The gluten challenge is a type of diagnostic test that allows antibodies to build up in your bloodstream. It is designed to diagnose celiac in people who are already gluten-free. The gluten challenge requires you to eat gluten-containing foods daily for 6 to 8 weeks. According to the Celiac Disease Foundation, this test should never be done during pregnancy.
Gluten intolerance or sensitivity can cause similar symptoms to celiac disease. However, gluten intolerance is not an autoimmune condition, and may not affect fertility in the same way. There is no evidence that gluten intolerance or sensitivity affects fertility. However, if you are sensitive to gluten, it makes sense to avoid it for your overall comfort and health.
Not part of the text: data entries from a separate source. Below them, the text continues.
(** * Earthquake visualizer: filter-and-aggregate pipeline of [src/pages/CoreMap.jsx]

    A shallow embedding of the logic of the [CoreMap] component: the event
    filter ([filteredEarthquakes]), the statistics of the explanation panel
    ([ExplanationPanel.stats]), the boundary decoration ([fetchPlates],
    [getRandomBoundaryType]), the geocoder guard ([handleSearch]) and the
    state updates performed by the asynchronous callbacks.

    Numbers.  A JavaScript number that comes out of [JSON.parse] or of a
    range slider is a finite double, hence a rational: finite numbers are
    modelled as [Q], and the comparisons [<], [<=], [>=] on them are the
    exact ones.  [NaN] and the infinities are separate constructors.  The
    sign of zero is not modelled.

    Strings.  A string is a [string] of the standard library, one character
    per code unit.

    Host functions.  What the program leaves to the JavaScript engine and
    cannot be written out here is a parameter of the definitions that call
    it: [String.prototype.toLowerCase] ([toLowerCase]), the product, sum and
    quotient of doubles ([fmul], [fadd], [fdiv]) and [toFixed(2)].  A
    theorem holds for every such function, or names what it needs of it.
    The product of doubles is also written out ([Double.mul]: the exact
    product rounded to the nearest double, ties to even), and what the
    theorems need of the product is proved of it. *)

From Stdlib Require Import List String Ascii Bool Arith ZArith QArith Lia.
From Stdlib Require Import Qround Qpower Permutation Sorted DecimalString.
From Stdlib Require DecimalFacts DecimalN.
Import ListNotations.

Local Open Scope list_scope.

(* ------------------------------------------------------------------ *)
(** ** JavaScript values read from the feeds *)

Module JS.

(** A JavaScript number. *)
Inductive number : Type :=
| Fin (q : Q)
| NaN
| PosInf
| NegInf.

(** What a numeric property of a feed record can hold: a JSON number,
    JSON [null], or [undefined] when the property (or the array slot) is
    absent. *)
Inductive value : Type :=
| VNum (q : Q)
| VNull
| VUndefined.

(** [ToNumber]: [null] converts to [+0], [undefined] to [NaN]. *)
Definition ToNumber (v : value) : number :=
  match v with
  | VNum q => Fin q
  | VNull => Fin 0
  | VUndefined => NaN
  end.

Definition Qltb (x y : Q) : bool := negb (Qle_bool y x).

(** The comparison [x < y] of two numbers; [None] is the [undefined]
    result that a [NaN] operand produces. *)
Definition num_lt (x y : number) : option bool :=
  match x, y with
  | NaN, _ | _, NaN => None
  | Fin a, Fin b => Some (Qltb a b)
  | PosInf, _ => Some false
  | _, PosInf => Some true
  | _, NegInf => Some false
  | NegInf, _ => Some true
  end.

(** [a < b]: true only when the comparison yields [true]. *)
Definition lt (a b : value) : bool :=
  match num_lt (ToNumber a) (ToNumber b) with
  | Some true => true
  | _ => false
  end.

(** [a >= b]: the comparison [a < b] yields [false] (and not [undefined]). *)
Definition ge (a b : value) : bool :=
  match num_lt (ToNumber a) (ToNumber b) with
  | Some false => true
  | _ => false
  end.

(** [a <= b]: the comparison [b < a] yields [false] (and not [undefined]). *)
Definition le (a b : value) : bool :=
  match num_lt (ToNumber b) (ToNumber a) with
  | Some false => true
  | _ => false
  end.

(** Truthiness of a string: every string but the empty one. *)
Definition truthy (s : string) : bool :=
  match s with
  | EmptyString => false
  | String _ _ => true
  end.

(** [s || d] for a string-valued property [s] that may be [null] or
    absent ([None]): the default replaces [null], [undefined] and [""]. *)
Definition or_else (s : option string) (d : string) : string :=
  match s with
  | Some t => if truthy t then t else d
  | None => d
  end.

Definition lower_ascii (c : ascii) : ascii :=
  let n := nat_of_ascii c in
  if (65 <=? n)%nat && (n <=? 90)%nat then ascii_of_nat (n + 32) else c.

(** A stand-in for [String.prototype.toLowerCase] where a statement about
    sample data needs a function: it folds the letters [A]..[Z], as
    [toLowerCase] does on strings of ASCII characters. *)
Fixpoint asciiLower (s : string) : string :=
  match s with
  | EmptyString => EmptyString
  | String c s' => String (lower_ascii c) (asciiLower s')
  end.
If you’re having trouble getting pregnant or have had more than one miscarriage, seeing your doctor is a good idea. The rule of thumb is to wait 12 months if you’re under 35, or six months if you’re over 35. However, infertility takes an emotional toll while you’re going through it. For that reason, it makes sense to see a doctor sooner rather than later, no matter what your age.
This situation is exacerbated in people with celiac disease. If you have celiac symptoms or a family history of this condition, see a doctor for testing.
Keep in mind that more research is necessary to understand whether celiac disease is a cause of infertility, and doctors may have differing opinions. If you’re concerned that celiac is at the root of your issue, seek a diagnosis prior to attempting conception.
Celiac disease is an autoimmune condition which may affect fertility and pregnancy outcomes. The only treatment for celiac disease is going gluten-free.
Not eating gluten has been found to restore fertility. It also reduces the rate of miscarriage to that found in the general population.